Las Vegas developer bringing more retail to Strip

The construction site of Project63, a new retail complex on the Strip in Las Vegas, Tuesday, Ap ...

Las Vegas is known for its towering hotel-casinos and as a rowdy party spot. But as locals and tourists know, there are also plenty of places to shop.

The Strip has big indoor malls, open-air retail venues and stores inside resorts. Now, one more place to shop is under construction in the famed casino corridor.

Project63, a four-story retail complex at the southwest corner of Las Vegas Boulevard and Harmon Avenue, held a “topping-off” ceremony Tuesday. Standing atop the structure, two ironworkers connected its final steel beam after a crane hoisted it up to them.

Las Vegas developer Brett Torino, who is partnering on the project with New York’s Flag Luxury Group, said he expects the first wave of retail space to be completed in October.

Torino and Flag Luxury purchased the 2-acre site last year for about $80 million. The parcel had been home to the never-finished, structurally flawed Harmon hotel tower, which was dismantled several years ago.

The partners also developed a three-story retail complex at the northeast corner of Las Vegas Boulevard and Harmon about a decade ago. Torino acquired that site, which spans a little over 2 acres, at a Clark County auction for $25 million in 2010, after the real estate market had crashed.

Torino spoke with the Review-Journal at his new project site before the topping-off ceremony. The interview has been edited for length and clarity.

Las Vegas Review-Journal: What percentage of the first phase is built so far, not including tenant improvements?

Brett Torino: The thing that’s deceiving is that we have three levels of retrofit that we had to do underneath. That was a massive undertaking. If you throw that in the mix, I would say we’re 55, 60 percent of the way through. There were some issues that we had to get resolved with the county. A lot of the old pilings that were in here, the footings, they all had to be tested.

What kind of lingering issues were there with the site stemming from the takedown of the Harmon?

We had to go in and remove concrete off of beams, we had to dig around footings and columns, and we had to do destructive testing. We had to bring in massive beams to support the top structure. And then we put the pylons under massive amounts of pressure, and that’s destructive testing to see if the thing’s going to blow up when you put it under pressure. And it didn’t. But we had to uncover a lot of what you couldn’t see — to look at the rebar, and how the rebar was tied off, and how it was sized. We had to go through all of that for a long period of time, probably six months.

What percentage of the project is pre-leased right now?

I would say we’ve got to be pushing 80 percent.

And these are signed, executed leases?

Almost. They’re large companies, they’re substantial companies. They’ve been through their credit committees, they’ve been through the board-level decisions. Other people we have relationships with, they’re solid; they’re coming.

Can you talk about any of the tenants you’ve signed so far?
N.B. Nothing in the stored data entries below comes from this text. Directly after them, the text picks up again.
(* ===== verification/EventStore.v ===== *)
(** * The event outbox ([src/events/store.rs])

    The table [events] of the SQLite database, keyed by [event_id].  Each
    statement takes the flag [ok]: whether the database executed it; a
    failed statement is logged and changes nothing.  Times are in seconds.

    The second part follows one event through the retry sweeps of
    [run_retry_worker]. *)

From S2P Require Import Prelude Wire.

Open Scope Z_scope.

Inductive EventStatus := Pending | Delivered | Dead.

#[export] Instance EventStatus_eq_dec : EqDecision EventStatus.
Proof. solve_decision. Defined.

Record EventRow := mkRow {
  row_event_type : string;
  row_payload_json : bytes;
  row_status : EventStatus;
  row_created_at : Z;
  row_retry_count : Z;
}.

Abbreviation EventStore := (gmap string EventRow).

(** [persist]: [INSERT OR IGNORE]. *)
Definition persist (ok : bool) (now : Z) (e : Event) (st : EventStore) : EventStore :=
  if ok then
    match st !! event_id e with
    | Some _ => st
    | None => <[event_id e := mkRow (event_type e) (payload_json e) Pending now 0]> st
    end
  else st.

Definition set_status (s : EventStatus) (r : EventRow) : EventRow :=
  mkRow (row_event_type r) (row_payload_json r) s (row_created_at r) (row_retry_count r).

Definition mark_delivered (ok : bool) (eid : string) (st : EventStore) : EventStore :=
  if ok then alter (set_status Delivered) eid st else st.

(** [retry_count] is a SQLite integer; it is read [as u32]. *)
Definition event_of_row (eid : string) (r : EventRow) : Event :=
  mkEvent eid (row_event_type r) (row_payload_json r) (as_u32 (row_retry_count r)).

Definition is_due (threshold : Z) (r : EventRow) : Prop :=
  row_status r = Pending /\ row_created_at r <= threshold.

#[export] Instance is_due_dec t r : Decision (is_due t r).
Proof. apply _. Defined.

Definition is_prunable (cutoff : Z) (r : EventRow) : Prop :=
  (row_status r = Delivered \/ row_status r = Dead) /\ row_created_at r <= cutoff.

#[export] Instance is_prunable_dec t r : Decision (is_prunable t r).
Proof. apply _. Defined.

Definition bump_retry (r : EventRow) : EventRow :=
  mkRow (row_event_type r) (row_payload_json r) (row_status r) (row_created_at r) (row_retry_count r + 1).

Definition kill_exhausted (max_retries : Z) (r : EventRow) : EventRow :=
  if max_retries <=? row_retry_count r then set_status Dead r else r.

(** The two [UPDATE] statements of [increment_retry_or_dead]. *)
Definition increment_retry_or_dead (ok1 ok2 : bool) (eid : string) (max_retries : Z) (st : EventStore)
    : EventStore :=
  let st := if ok1 then alter bump_retry eid st else st in
  if ok2 then alter (kill_exhausted max_retries) eid st else st.

Definition prune (ok : bool) (now retention_secs : Z) (st : EventStore) : nat * EventStore :=
  let cutoff := u64_saturating_sub now retention_secs in
  if ok then
    let st' := filter (fun kr => ~ is_prunable cutoff kr.2) st in ((size st - size st')%nat, st')
  else (0%nat, st).

Section Store.
Context `{HashIter}.

Definition pending_older_than (ok : bool) (now age_secs : Z) (st : EventStore) : list Event :=
  let threshold := u64_saturating_sub now age_secs in
  if ok then
    map (fun kr => event_of_row kr.1 kr.2) (filter (fun kr => is_due threshold kr.2) (map_iter st))
  else [].

(** The database part of one round of [run_retry_worker] ([src/events/bus.rs]),
    with every statement executed. *)
Definition retry_sweep (now max_retries retention_secs : Z) (st : EventStore)
    : list Event * (nat * EventStore) :=
  let pending := pending_older_than true now 10 st in
  let st := foldl (fun st e => increment_retry_or_dead true true (event_id e) max_retries st) st pending in
  (pending, prune true now retention_secs st).

(** ** Lemmas *)

Lemma elem_of_pending now age st e :
  e ∈ pending_older_than true now age st <->
  exists r, st !! event_id e = Some r /\ is_due (u64_saturating_sub now age) r /\
            e = event_of_row (event_id e) r.
Proof.
  unfold pending_older_than. rewrite list_elem_of_fmap. setoid_rewrite list_elem_of_filter. split.
  - intros ([k r] & -> & Hd & Hin%elem_of_map_iter). exists r. done.
  - intros (r & Hl & Hd & ->). exists (event_id e, r). by rewrite elem_of_map_iter.
Qed.

Lemma pending_ids_NoDup now age st : NoDup (map event_id (pending_older_than true now age st)).
Proof.
  unfold pending_older_than. rewrite map_map.
  replace (map _ _) with (filter (fun kr => is_due (u64_saturating_sub now age) kr.2) (map_iter st)).*1.
  - apply map_iter_filter_NoDup.
  - apply map_ext. by intros [k r].
Qed.

Definition retry_row (max_retries : Z) (r : EventRow) : EventRow := kill_exhausted max_retries (bump_retry r).

Lemma foldl_increment max_retries es st eid :
  NoDup (map event_id es) ->
  foldl (fun st e => increment_retry_or_dead true true (event_id e) max_retries st) st es !! eid =
  if decide (eid ∈ map event_id es) then retry_row max_retries <$> st !! eid else st !! eid.
Proof.
  revert st. induction es as [|e es IH]; intros st Hnd; simpl in *.
  - done.
  - apply NoDup_cons in Hnd as [Hn Hnd]. rewrite IH by done. unfold increment_retry_or_dead.
    destruct (decide (event_id e = eid)) as [<-|Hne].
    + rewrite decide_False, decide_True by set_solver.
      rewrite !lookup_alter, !decide_True by done. by destruct (st !! event_id e).
    + rewrite !lookup_alter_ne by done.
      destruct (decide (eid ∈ map event_id es)); [rewrite decide_True by set_solver|rewrite decide_False by set_solver]; done.
Qed.

Lemma retry_sweep_lookup now maxr ret st eid :
  (retry_sweep now maxr ret st).2.2 !! eid =
  match st !! eid with
  | None => None
  | Some r =>
      let r' := if decide (is_due (u64_saturating_sub now 10) r) then retry_row maxr r else r in
      if decide (is_prunable (u64_saturating_sub now ret) r') then None else Some r'
  end.
Proof.
  unfold retry_sweep, prune. cbv zeta. cbn [snd]. set (st' := foldl _ _ _).
  assert (st' !! eid = match st !! eid with
          | Some r => Some (if decide (is_due (u64_saturating_sub now 10) r) then retry_row maxr r else r)
          | None => None end) as Hst.
  { unfold st'. rewrite foldl_increment by apply pending_ids_NoDup.
    assert (eid ∈ map event_id (pending_older_than true now 10 st) <->
            exists r, st !! eid = Some r /\ is_due (u64_saturating_sub now 10) r) as Hin.
    { rewrite list_elem_of_fmap. setoid_rewrite elem_of_pending. split.
      - intros (e & -> & r & ? & ? & _). eauto.
      - intros (r & ? & ?). by exists (event_of_row eid r); split; [|exists r]. }
    destruct (st !! eid) as [r|]; [|case_decide; done]. simpl.
    destruct (decide (is_due _ r)); [rewrite decide_True by naive_solver|rewrite decide_False by naive_solver]; done. }
  clearbody st'. destruct (st !! eid) as [r|].
  - case_decide; case_decide as Hp.
    all: apply option_eq; intros x; rewrite map_lookup_filter_Some, Hst; naive_solver.
  - apply map_lookup_filter_None. by left.
Qed.

(** ** Properties *)

(** A persisted event is pending with no retries; persisting the same id
    again, whatever the event, changes nothing, so a status already reached
    is never reset. *)
Theorem persist_idempotent ok now now' e e' st :
  let st1 := persist ok now e st in
  (st !! event_id e = None -> ok = true ->
   st1 !! event_id e = Some (mkRow (event_type e) (payload_json e) Pending now 0)) /\
  (event_id e' = event_id e -> ok = true -> persist ok now' e' st1 = st1) /\
  (forall r, st !! event_id e = Some r -> st1 = st) /\
  (forall k, k <> event_id e -> st1 !! k = st !! k).
Proof.
  intros st1. unfold st1, persist. destruct ok; [|naive_solver]. split_and!.
  - intros -> _. apply lookup_insert_eq.
  - intros -> _. destruct (st !! event_id e) eqn:E; [by rewrite E|by rewrite lookup_insert_eq].
  - by intros r ->.
  - intros k Hk. destruct (st !! event_id e); [done|]. by apply lookup_insert_ne.
Qed.

(** One retry sweep, row by row.  A pending event older than ten seconds is
    returned for redelivery and its count goes up, to [dead] exactly when it
    reaches the maximum; a pending event is never pruned; a delivered or
    dead event older than the retention is pruned and never redelivered. *)
Theorem retry_sweep_spec now maxr ret st eid r :
  st !! eid = Some r ->
  let res := retry_sweep now maxr ret st in
  let due := is_due (u64_saturating_sub now 10) r in
  (eid ∈ map event_id res.1 <-> due) /\
  (row_status r = Pending -> ~ due -> res.2.2 !! eid = Some r) /\
  (due -> row_retry_count r + 1 < maxr -> res.2.2 !! eid = Some (bump_retry r)) /\
  (due -> maxr <= row_retry_count r + 1 ->
     res.2.2 !! eid = None \/ res.2.2 !! eid = Some (set_status Dead (bump_retry r))) /\
  (row_status r <> Pending ->
     res.2.2 !! eid = if decide (row_created_at r <= u64_saturating_sub now ret) then None else Some r).
Proof.
  intros Hr res due. unfold res. rewrite retry_sweep_lookup, Hr. cbv zeta. split_and!.
  - unfold retry_sweep. simpl. rewrite list_elem_of_fmap. setoid_rewrite elem_of_pending. split.
    + intros (e & -> & r' & ? & ? & _). naive_solver.
    + intros Hd. by exists (event_of_row eid r); split; [|exists r].
  - intros Hs Hd. rewrite (decide_False (P := is_due _ _)) by done. rewrite decide_False; [done|].
    unfold is_prunable. rewrite Hs. naive_solver.
  - intros Hd Hm. rewrite (decide_True (P := is_due _ _)) by done. unfold retry_row, kill_exhausted. simpl.
    destruct (Z.leb_spec maxr (row_retry_count r + 1)); [lia|]. rewrite decide_False; [done|].
    unfold is_prunable. simpl. destruct Hd as [-> _]. naive_solver.
  - intros Hd Hm. rewrite (decide_True (P := is_due _ _)) by done. unfold retry_row, kill_exhausted. simpl.
    destruct (Z.leb_spec maxr (row_retry_count r + 1)); [|lia]. case_decide; eauto.
  - intros Hs. rewrite (decide_False (P := is_due _ _)) by by intros [? _].
    assert (is_prunable (u64_saturating_sub now ret) r <->
            row_created_at r <= u64_saturating_sub now ret) as Hp.
    { unfold is_prunable. destruct (row_status r); naive_solver. }
    by destruct (decide (is_prunable _ _)), (decide (row_created_at r <= _)); naive_solver.
Qed.

(** The number of redeliveries of one event in a sequence of sweeps at the
    given times. *)
Fixpoint redeliveries (eid : string) (nows : list Z) (maxr ret : Z) (st : EventStore) : nat :=
  match nows with
  | [] => 0
  | now :: nows' =>
      let res := retry_sweep now maxr ret st in
      (if eid ∈? map event_id res.1 then 1 else 0) + redeliveries eid nows' maxr ret res.2.2
  end%nat.

Lemma redeliveries_done eid nows maxr ret st :
  (forall r, st !! eid = Some r -> row_status r <> Pending) -> redeliveries eid nows maxr ret st = 0%nat.
Proof.
  revert st. induction nows as [|now nows IH]; intros st Hst; [done|]. cbn [redeliveries]. cbv zeta.
  rewrite bool_decide_eq_false_2.
  - apply IH. intros r. rewrite retry_sweep_lookup. destruct (st !! eid) as [r0|]; [|done]. cbv zeta.
    rewrite (decide_False (P := is_due _ _)) by (intros [? _]; naive_solver).
    case_decide; naive_solver.
  - rewrite list_elem_of_fmap. setoid_rewrite elem_of_pending.
    intros (e & -> & r & Hl & [Hs _] & _). naive_solver.
Qed.

(** C25: an event nobody acknowledges is redelivered until its budget is spent
    and never after: over any sequence of sweeps that find it old enough, on a
    database that executes every statement, a pending event with [c] retries is redelivered exactly
    [max 1 (max_retries - c)] times, or in every sweep if there are fewer. *)
Theorem retry_budget eid nows maxr ret st r :
  st !! eid = Some r -> row_status r = Pending ->
  Forall (fun now => row_created_at r <= u64_saturating_sub now 10) nows ->
  Z.of_nat (redeliveries eid nows maxr ret st) =
  Z.min (Z.of_nat (length nows)) (Z.max 1 (maxr - row_retry_count r)).
Proof.
  revert st r. induction nows as [|now nows IH]; intros st r Hl Hs Hf; [simpl; lia|]. cbn [redeliveries length]. cbv zeta.
  apply Forall_cons in Hf as [Hn Hf].
  assert (is_due (u64_saturating_sub now 10) r) as Hd by done.
  rewrite bool_decide_eq_true_2.
  2: { rewrite list_elem_of_fmap. exists (event_of_row eid r). split; [done|].
       apply elem_of_pending. by exists r. }
  pose proof (retry_sweep_lookup now maxr ret st eid) as Hx. rewrite Hl in Hx. cbv zeta in Hx.
  rewrite (decide_True (P := is_due _ _)) in Hx by done.
  unfold retry_row, kill_exhausted in Hx. cbn [bump_retry row_retry_count] in Hx.
  destruct (Z.leb_spec maxr (row_retry_count r + 1)) as [Hm|Hm].
  - rewrite redeliveries_done; [lia|]. intros r'. rewrite Hx.
    case_decide; naive_solver.
  - rewrite decide_False in Hx by (unfold is_prunable; simpl; rewrite Hs; naive_solver).
    specialize (IH _ _ Hx Hs Hf). cbn [bump_retry row_retry_count] in IH. lia.
Qed.

End Store.

Module OutboxRuns.

#[local] Instance iter : HashIter := canonical_iter.

Definition ev : Event := mkEvent "evt-1" "system.plugin_joined" [1; 2] 0.
Definition st : EventStore := persist true 100 ev ∅.
Definition r : EventRow := mkRow "system.plugin_joined" [1; 2] Pending 100 0.

Lemma persist_witness :
  let st1 := persist true 100 ev ∅ in
  st1 !! "evt-1" = Some r /\ persist true 200 ev st1 = st1.
Proof.
  intros st1. split; [apply (persist_idempotent true 100 200 ev ev ∅); reflexivity|].
  apply (persist_idempotent true 100 200 ev ev ∅); reflexivity.
Defined.

Lemma retry_sweep_witness :
  map event_id (retry_sweep 110 3 3600 st).1 = ["evt-1"] /\
  (retry_sweep 110 3 3600 st).2.2 !! "evt-1" = Some (bump_retry r).
Proof.
  split; [vm_compute; reflexivity|].
  apply (retry_sweep_spec 110 3 3600 st "evt-1" r); [vm_compute; reflexivity|by vm_compute|reflexivity].
Defined.

Lemma retry_budget_witness :
  Z.of_nat (redeliveries "evt-1" [110; 115; 120; 125; 130] 3 3600 st) = 3.
Proof.
  rewrite (retry_budget "evt-1" [110; 115; 120; 125; 130] 3 3600 st r);
    [vm_compute; reflexivity|vm_compute; reflexivity|reflexivity|].
  repeat constructor; vm_compute; congruence.
Defined.

End OutboxRuns.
No, and the reason that we don’t is that at least five of our tenants are what they refer to as a flagship opportunity. They want to make their own announcements. We don’t want to get in their way.

What would you say to the average person who says, ‘Why does the Strip need one more retail project?’ Is there demand for it?

I’ve always been bullish that there’s demand for it; the type of demand changes over time because the nature of retail is changing over time. When I built my first project on the Strip, which was almost 30 years ago, people were out there pumping retail. Today they’re not only pumping retail, but they’re pumping exposure because we get a lot of people walking by these projects and up and down the Strip.

I know rents on the Strip are very big for retailers and others. Do you think retailers are OK with losing money at a location on the Strip because they more than make up for it with exposure to tourists and they boost sales outside Las Vegas?

It’s still a business, and people aren’t going to move in here to lose money. But what they do have is a level of confidence that they’re going to be able to achieve sales that they’re normally not achieving off the Strip. Our tenants here, I know what they’re projecting their numbers to be; they’re substantial numbers, and they’ll get those sales because of the number of bodies that are walking by.

You bought this site for $80 million, a huge valuation, and at the time the economy was still coming out of the pandemic. Unemployment was high, visitor totals were down. Did you have any hesitation about doing a project on the Strip focused on tourism at a time when the tourism market was hit so hard?

When I did my largest acquisitions on the Strip, it was one month after 9/11, and the Strip was dead. That took a set of kneecaps, when everybody else is saying, ‘Are you out of your mind?’

When we bought the Harmon corner, I walked into an auditorium of 600 people at the county; I was the only bidder. Everything was dead; nobody expected anybody to do anything. You’re building a three-story commercial project and the economy’s dead and no one’s on the Strip. You really gotta believe in something, and I’ve always believed in Las Vegas.

This was no different. Thirty years later from my first acquisition I can tell you I didn’t feel as nervous as the first one. You’ve been around, you’ve done it, and this seemed right. We knew that we were going to get through COVID, and when we got through COVID you could just feel that this town was going to take off, because it has before. We’re so resilient as an economy. That’s what we believed in.